Verify, verify, and verify to mitigate risk.

If you have a plastic part that has mass market appeal then your goal will be to use injection molding as your end manufacturing process. There is simply no manufacturing substitute for plastic parts when it comes to delivering a large number of parts fast and at the best possible per unit price. But injection molding does come with one caveat, upfront costs. All injection molding projects are upfront heavy, both in monetary costs and timeline costs. There is no avoiding it, there is only preparing for it.

The biggest potential cost with injection molding is the unknown cost. What happens if the market rejects your design? What happens if you make a huge error on your drawing? Well, the quick answer to both these questions is that you likely will have invested in the biggest paperweight in the world but now cannot afford a desk study enough to support it. Investing in injection mold tooling is a serious step and should not be rushed at the last minute. Verification of the design through prototyping and customer focus groups is vitally important before injection molding dollars are committed.

Mitigate Risk Through Prototyping – We need that first physical prototype in our hand to verify the basic design, to verify there are no obvious errors with the design. This first prototype can be a quick bare-bones version and can be fabricated from any rapid prototype technique. Once it is verified that there is no major issue with the geometry and basic function of the part it is time to move onto advanced prototyping for focus group testing.

Mitigate Risk Through Focus Groups – Here we take our advanced prototypes, as close to the finished article as we can get, and put it in front of people to get their reaction. A focus group does not have to be fancy, it does not have to be incredibly formal, the main goal is to let people test the product (ideally with some parameters as guidance) and see if their feedback aligns with what your internal expectations and data is telling you. A better way to test is to give the focus group several slightly different designs to see which features, feel or look they like best. You may also use this opportunity to test version 2.0 or 3.0 that you may have worked out but are not prepared to move forward with just yet.
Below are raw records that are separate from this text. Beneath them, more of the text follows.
(* ===== verification/DecimalSpec.v ===== *)
(** * The decimal library

    The program computes amounts with [github.com/shopspring/decimal], which
    is not part of the repository.  It is an interface here: [DecimalOps] are
    the operations the source calls, [DecimalLaws] the documented behaviour
    the development relies on (exact arithmetic over the rationals, the
    meaning of the comparisons, printing followed by parsing).  Everything
    that handles amounts is proved against the interface; [DecimalImpl] gives
    a concrete instance. *)

From Stdlib Require Import QArith Qround Qpower Lqa.
From S2P Require Import Prelude.

Class DecimalOps : Type := {
  decimal : Type;
  dec_zero : decimal;
  dec_of_int : Z -> decimal;
  dec_parse : string -> option decimal;
  dec_string : decimal -> string;
  dec_fixed : decimal -> Z -> string;
  dec_add : decimal -> decimal -> decimal;
  dec_sub : decimal -> decimal -> decimal;
  dec_shift : decimal -> Z -> decimal;
  dec_ceil : decimal -> decimal;
  dec_trunc : decimal -> Z -> decimal;
  dec_exponent : decimal -> Z;
  dec_equal : decimal -> decimal -> bool;
  dec_less : decimal -> decimal -> bool;
  dec_neg : decimal -> bool;
  dec_pos : decimal -> bool
}.

(** [decimal.NewFromString] with its error. *)
Definition NewFromString `{DecimalOps} (s : string) : result decimal :=
  match dec_parse s with
  | Some d => Ok d
  | None => Err (Errorf "can't convert %s to decimal" [s])
  end.

Definition pow10 (n : Z) : Q := Qpower 10 n.
#[global] Arguments pow10 n : simpl never.

Class DecimalLaws `{DecimalOps} : Type := {
  dec_value : decimal -> Q;
  dec_value_zero : (dec_value dec_zero == 0)%Q;
  dec_value_int z : (dec_value (dec_of_int z) == inject_Z z)%Q;
  dec_value_add a b : (dec_value (dec_add a b) == dec_value a + dec_value b)%Q;
  dec_value_sub a b : (dec_value (dec_sub a b) == dec_value a - dec_value b)%Q;
  dec_value_shift a n : (dec_value (dec_shift a n) == dec_value a * pow10 n)%Q;
  dec_value_ceil a : (dec_value (dec_ceil a) == inject_Z (Qceiling (dec_value a)))%Q;
  dec_value_trunc a n :
    0 <= n -> (0 <= dec_value a)%Q ->
    (dec_value (dec_trunc a n) == inject_Z (Qfloor (dec_value a * pow10 n)) * pow10 (- n))%Q;
  dec_equal_iff a b : dec_equal a b = true <-> (dec_value a == dec_value b)%Q;
  dec_less_iff a b : dec_less a b = true <-> (dec_value a < dec_value b)%Q;
  dec_neg_iff a : dec_neg a = true <-> (dec_value a < 0)%Q;
  dec_pos_iff a : dec_pos a = true <-> (0 < dec_value a)%Q;
  dec_parse_string a :
    exists b, dec_parse (dec_string a) = Some b /\ (dec_value b == dec_value a)%Q;
  dec_parse_fixed a n :
    0 <= n -> (exists z, dec_value a * pow10 n == inject_Z z)%Q ->
    exists b, dec_parse (dec_fixed a n) = Some b /\ (dec_value b == dec_value a)%Q;
  dec_string_zero a : dec_string a = "0" <-> (dec_value a == 0)%Q
}.

(** ** Derived facts *)

Section Derived.
Context `{Laws : DecimalLaws}.

Lemma pow10_pos n : (0 < pow10 n)%Q.
Proof. apply Qpower_0_lt. lra. Qed.

Lemma pow10_nonzero n : ~ (pow10 n == 0)%Q.
Proof. pose proof (pow10_pos n). lra. Qed.

Lemma pow10_opp n : (pow10 n * pow10 (- n) == 1)%Q.
Proof. unfold pow10. rewrite <- Qpower_plus by lra. rewrite Z.add_opp_diag_r. reflexivity. Qed.

Lemma dec_equal_refl a : dec_equal a a = true.
Proof. apply dec_equal_iff. reflexivity. Qed.

Lemma dec_equal_sym a b : dec_equal a b = dec_equal b a.
Proof.
  destruct (dec_equal a b) eqn:E, (dec_equal b a) eqn:F; try done.
  - apply dec_equal_iff in E. symmetry in E. apply dec_equal_iff in E. congruence.
  - apply dec_equal_iff in F. symmetry in F. apply dec_equal_iff in F. congruence.
Qed.

Lemma dec_equal_trans a b c : dec_equal a b = true -> dec_equal b c = true -> dec_equal a c = true.
Proof. rewrite !dec_equal_iff. intros -> ->. reflexivity. Qed.

Lemma dec_less_false a b : dec_less a b = false <-> (dec_value b <= dec_value a)%Q.
Proof.
  split; intros E.
  - destruct (Qlt_le_dec (dec_value a) (dec_value b)) as [L|L]; [|done].
    apply dec_less_iff in L. congruence.
  - destruct (dec_less a b) eqn:F; [|done]. apply dec_less_iff in F. lra.
Qed.

Lemma dec_neg_false a : dec_neg a = false <-> (0 <= dec_value a)%Q.
Proof.
  split; intros E.
  - destruct (Qlt_le_dec (dec_value a) 0) as [L|L]; [|done].
    apply dec_neg_iff in L. congruence.
  - destruct (dec_neg a) eqn:F; [|done]. apply dec_neg_iff in F. lra.
Qed.

Lemma dec_pos_false a : dec_pos a = false <-> (dec_value a <= 0)%Q.
Proof.
  split; intros E.
  - destruct (Qlt_le_dec 0 (dec_value a)) as [L|L]; [|done].
    apply dec_pos_iff in L. congruence.
  - destruct (dec_pos a) eqn:F; [|done]. apply dec_pos_iff in F. lra.
Qed.

Lemma Qceiling_bounds (x : Q) :
  (x <= inject_Z (Qceiling x))%Q /\ (inject_Z (Qceiling x) < x + 1)%Q.
Proof.
  split; [apply Qle_ceiling|]. pose proof (Qceiling_lt x) as Hlt.
  unfold Z.sub in Hlt. rewrite inject_Z_plus in Hlt.
  change (inject_Z (- (1))) with (- (1))%Q in Hlt. lra.
Qed.

(** Rounding up to [n] decimal places, as [Shift(n).Ceil().Shift(-n)] does. *)
Lemma dec_round_up_bounds a n :
  let r := dec_value (dec_shift (dec_ceil (dec_shift a n)) (- n)) in
  (dec_value a <= r)%Q /\ (r < dec_value a + pow10 (- n))%Q.
Proof.
  simpl. pose proof (pow10_pos (- n)) as Hp. pose proof (pow10_opp n) as Hop.
  pose proof (Qceiling_bounds (dec_value (dec_shift a n))) as [H1 H2].
  pose proof (dec_value_shift a n) as Hs.
  set (c := inject_Z (Qceiling (dec_value (dec_shift a n)))) in *.
  assert (E : (dec_value (dec_shift (dec_ceil (dec_shift a n)) (- n)) == c * pow10 (- n))%Q)
    by (rewrite dec_value_shift, dec_value_ceil; reflexivity).
  assert (E1 : (dec_value a == dec_value (dec_shift a n) * pow10 (- n))%Q)
    by (rewrite Hs, <- Qmult_assoc, Hop; ring).
  apply (Qmult_le_compat_r _ _ (pow10 (- n))) in H1; [|lra].
  apply (Qmult_lt_compat_r _ _ (pow10 (- n))) in H2; [|done].
  split; lra.
Qed.
End Derived.

Create HintDb decimal.
#[export] Hint Resolve dec_equal_refl pow10_pos pow10_nonzero : decimal.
For these advanced prototypes, it is best to manufacture using a process like vacuum casting (urethane casting) as this process is a close mimic to injection molded parts. It is a lot cheaper at this stage to invest in some extra prototypes and get invaluable market feedback than it is to commit to an unverified injection mold design.

Mitigate Risk Through Low-Volume Manufacturing – If you have not completely verified your design through the first two steps above you can try low-volume production (for sale) of your product through manufacturing processes that do not require tooling, like 3D printing, CNC machining or vacuum casting. This will not work for all projects as many products need the per unit price advantages that injection molding offers to be able to hit market price points that are profitable. But testing out a low-volume manufacturing method (even if not completely profitable) can help you move forward on many other items like packaging and marketing while you are still trying to verify your final injection mold design.

Slowing down the injection molding process by using these risk mitigation steps will often save you time and money in the long run by eliminating mistakes via a carefully crafted verification process. Injection mold tooling is an expensive step, take the time to verify before you start.